Among plastic materials, thermosetting materials generally provide one or more of the following advantages:
- high thermal stability
- resistance to creep and deformation under load and high dimensional stability, and
- high rigidity and hardness
These advantages are coupled with the light weight and excellent electrical insulating properties common to all plastics. The compression and transfer molding methods by which the materials are formed, together with the more recent evolution of thermoset injection molding techniques, offer low processing cost and mechanized production.

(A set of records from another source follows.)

Lemma lookup_inverse_laws_witness :
  (exists n, value (_additive_inverse (_target_jit_lookup GF5) 3) = Ok n /\
             value (_add (_target_jit_lookup GF5) 3 n) = Ok 0) /\
  (3 <> 0 ->
     exists i, value (_multiplicative_inverse (_target_jit_lookup GF5) 3) = Ok i /\
               value (_multiply (_target_jit_lookup GF5) 3 i) = Ok 1) /\
  (4 <> 0 ->
     exists d, value (_divide (_target_jit_lookup GF5) 3 4) = Ok d /\
               value (_multiply (_target_jit_lookup GF5) d 4) = Ok 3).
Proof.
  apply (lookup_inverse_laws GF5 GF5_valid_field GF5_valid_tables 3 4
           Felem_GF5_3 Felem_GF5_4).
Defined.

Lemma lookup_power_exponent_mod_witness :
  (order GF5 - 2) * (order GF5 - 1) < 2 ^ 63 /\
  (order GF5 - 2) * Z.abs 7 < 2 ^ 63 /\
  value (_power (_target_jit_lookup GF5) 3 7)
  = value (_power (_target_jit_lookup GF5) 3 (7 mod (order GF5 - 1))) /\
  value (_power (_target_jit_lookup GF5) 3 (-1))
  = value (_multiplicative_inverse (_target_jit_lookup GF5) 3).
Proof.
  assert (Hsmall : (order GF5 - 2) * (order GF5 - 1) < 2 ^ 63) by (cbn; lia).
  assert (Hfit : (order GF5 - 2) * Z.abs 7 < 2 ^ 63) by (cbn; lia).
  destruct (lookup_power_exponent_mod GF5 GF5_valid_field GF5_valid_tables Hsmall 3
              Felem_GF5_3 ltac:(lia)) as [Hmod Hinv].
  split; [exact Hsmall|]. split; [exact Hfit|].
  split; [exact (Hmod 7 Hfit) | exact Hinv].
Defined.

Lemma discrete_log_laws_witness :
  (forall e, 0 <= e ->
     _log_python GF5 (_power_python GF5 (primitive_element GF5) e)
     = Ok (e mod (order GF5 - 1)) /\
     value (_log (_target_jit_lookup GF5)
              (_power_python GF5 (primitive_element GF5) e))
     = Ok (e mod (order GF5 - 1))) /\
  (forall a b, Felem GF5 a -> Felem GF5 b -> a <> 0 -> b <> 0 ->
     exists la lb,
       _log_python GF5 a = Ok la /\ _log_python GF5 b = Ok lb /\
       _log_python GF5 (_multiply_python GF5 a b)
       = Ok ((la + lb) mod (order GF5 - 1)) /\
       value (_log (_target_jit_lookup GF5) (_multiply_python GF5 a b))
       = Ok ((la + lb) mod (order GF5 - 1))).
Proof.
  apply (discrete_log_laws GF5 GF5_valid_field GF5_valid_tables).
Defined.

Lemma lookup_poly_eval_agrees_witness :
  exists results',
    value (_poly_eval (_add (_target_jit_lookup GF5)) (_multiply (_target_jit_lookup GF5))
             [1; 0; 1] [2; 3] [0; 0])
    = Ok results' /\
    Forall2 (fun x r => _poly_eval_python GF5 [1; 0; 1] x = Ok r) [2; 3] results'.
Proof.
  apply (lookup_poly_eval_agrees GF5 GF5_valid_field GF5_valid_tables).
  - discriminate.
  - repeat constructor; unfold Felem; cbn; lia.
  - repeat constructor; unfold Felem; cbn; lia.
  - reflexivity.
Defined.

Lemma lookup_characteristic_2_witness :
  value (_additive_inverse (_target_jit_lookup (GF2 GF2_tables)) 1) = Ok 1 /\
  value (_subtract (_target_jit_lookup (GF2 GF2_tables)) 1 1)
  = value (_add (_target_jit_lookup (GF2 GF2_tables)) 1 1).
Proof.
  apply (lookup_characteristic_2 (GF2 GF2_tables) (GF2_valid_field GF2_tables)
           GF2_valid_tables eq_refl 1 1 Felem_GF2_1 Felem_GF2_1).
Defined.

(** ** Table accesses *)

Ltac run_cases :=
  repeat match goal with
         | |- context [np_index ?l ?i] => destruct (np_index l i); cbn
         | |- context [pymod ?a ?b] => destruct (pymod a b); cbn
         | |- context [if ?c then _ else _] => destruct c; cbn
         end.
(** * Barnard's exact test (scipy/stats/_hypotests.py): a shallow embedding

    The development follows [barnard_exact],
    [_binomial_maximisation_of_p_value_with_nuisance_param] and
    [_compute_log_combinations] line by line.

    It also follows the contingency-table statistics of the same file
    ([_Aij], [_Dij], [_P], [_Q], [_a_ij_Aij_Dij2], [_tau_b], [_somers_d],
    [somersd]) and the Cramer-von Mises test ([_cdf_cvm],
    [cramervonmises]).  Library functions ([gammaln], [norm.sf],
    [crosstab], the callable [cdf]) and the two Bessel series
    [_cdf_cvm_inf] and [_psi1_mod] are parameters of the sections that use
    them.

    Numbers.  Integer arrays hold int64 values: they are [Z] with the
    wrap-around of every addition and subtraction written out ([wrap64]).
    Floating-point arrays hold values of [xreal]: the IEEE-754 value set
    (finite numbers, the two infinities and not-a-number) with the IEEE rules
    for the special values and EXACT real arithmetic on the finite part.
    Rounding of float64 operations is therefore not modelled; every theorem
    below about numeric values is a theorem of this exact arithmetic.  There
    is one zero, which behaves as +0 (the code never divides by -0).

    Arrays.  A one-dimensional array is a list, a two-dimensional array a
    list of rows.  Broadcasting of a column vector against a row vector is
    [outer]; an operation on two arrays of the same shape is [zip2].  The
    third axis of the arrays of the maximiser (the 100 candidate values of
    the nuisance parameter) is [List.map] over [nuisance_arr]: the slice
    [[:, :, k]] of each three-dimensional array is computed by the function
    applied to the k-th candidate. *)

From Stdlib Require Import ZArith String List Bool Lia Reals Lra Permutation.
Import ListNotations.

Set Implicit Arguments.

(* ================================================================== *)
(** ** int64 arithmetic *)

Module Int64.

Definition wrap64 (z : Z) : Z := ((z + 2 ^ 63) mod 2 ^ 64 - 2 ^ 63)%Z.

Definition add (a b : Z) : Z := wrap64 (a + b).
Definition sub (a b : Z) : Z := wrap64 (a - b).

Definition in_range (z : Z) : Prop := (- 2 ^ 63 <= z < 2 ^ 63)%Z.

(** Does the Python integer [z] fit an int64? *)
Definition in_rangeb (z : Z) : bool := ((- 2 ^ 63 <=? z) && (z <? 2 ^ 63))%Z.

End Int64.

(* ================================================================== *)
(** ** Exact arithmetic on the IEEE-754 value set *)

Module XReal.

Inductive xreal : Type :=
| Fin (r : R)
| PInf
| NInf
| NaN.

Definition Rleb (x y : R) : bool := if Rle_dec x y then true else false.
Definition Rltb (x y : R) : bool := if Rlt_dec x y then true else false.
Definition Reqb (x y : R) : bool := if Req_dec_T x y then true else false.

(** The infinity that carries the sign of [r]; not-a-number for zero. *)
Definition inf_of_sign (r : R) : xreal :=
  if Rlt_dec 0 r then PInf else if Rlt_dec r 0 then NInf else NaN.

Definition of_int (z : Z) : xreal := Fin (IZR z).

Definition xneg (x : xreal) : xreal :=
  match x with
  | Fin a => Fin (- a)
  | PInf => NInf
  | NInf => PInf
  | NaN => NaN
  end.
(** A name that does not start with a separator is kept at the end of the
    joined path. *)
Lemma join_suffix (d f : string) :
  starts_with_sep f = false -> exists prefix : string, join d f = prefix +:+ f.
Proof.
  intros Hstart. unfold join. rewrite Hstart.
  destruct (String.eqb d EmptyString || ends_with_sep d).
  - exists d. reflexivity.
  - exists (d +:+ "/"). clear Hstart.
    induction d as [|c d IH]; [reflexivity | exact (f_equal (String c) IH)].
Qed.

End Paths.

(** X10.  The path offered by the save dialog always ends in
    [exported_functions.md], and when the host knows the path of the input
    file, the offered path lies in the directory of that file: taking its
    directory gives the directory of the input file again, whatever the
    input path looks like. *)
Theorem default_filename_beside_input (h : host) :
  (exists prefix : string,
     default_filename h = prefix +:+ "exported_functions.md")
  /\ (forall input : string,
        get_input_file_path h = Returns input ->
        os_path.dirname (default_filename h) = os_path.dirname input).
Proof.
  split.
  - unfold default_filename.
    destruct (get_input_file_path h) as [input|e]; apply join_suffix; reflexivity.
  - intros input Hinput. unfold default_filename. rewrite Hinput.
    apply dirname_join; [reflexivity | apply dirname_shape].
Qed.
(** POST /tweets *)
Definition post_tweets (fresh : ObjectId) (b : body) : M response :=
  try_catch
    (match validate tweetSchema b with
     | Some error => send 422 (Message error)
     | None =>
         let username := get_string b "username" in
         let tweet := get_string b "tweet" in
         await existingUser ←
           findOne usersCollection "username" (Some (VStr username));
         match existingUser with
         | None =>
             send 401
               (Text "Este usuário não está cadastrado! Ação não autorizada.")
         | Some _ =>
             wait insertOne tweetsCollection fresh
                    {[ "username" := VStr username; "tweet" := VStr tweet ]};
             send 201 (Text "Tweet criado com sucesso")
         end
     end)
    (λ _, send 500 (Text "Internal server error")).

(** GET /tweets *)
Definition get_tweets : M response :=
  try_catch
    (await tweets ← find_toArray tweetsCollection;
     await resolvedTweets ←
       Promise_all_map
         (λ tweet,
            await user ←
              findOne usersCollection "username" (prop tweet "username");
            ret ({[ "_id" := prop tweet "_id";
                    "username" := prop tweet "username";
                    "tweet" := prop tweet "tweet";
                    "avatar" := js_or (opt_prop user "avatar") (Some VNull) ]}
                 : gmap string (option value)))
         tweets;
     send 200 (Json (reverse resolvedTweets)))
    (λ _, send 500 (Text "Internal server error")).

Thermosetting molding compounds consist of two major ingredients: (1) a resin system, which generally contains such components as curing agents, hardeners, inhibitors, and plasticizers; and (2) fillers and/or reinforcements, which may consist of mineral or organic particles, inorganic or organic fibers, and/or inorganic or organic chopped cloth or paper.
The resin system usually exerts the dominant effect, determining to a great extent the cost, dimensional stability, electrical qualities, heat resistance, chemical resistance, decorative possibilities, and flammability. Fillers and reinforcements affect all these properties to varying degrees, but their most dramatic effects are seen in strength and toughness and, sometimes, electrical qualities.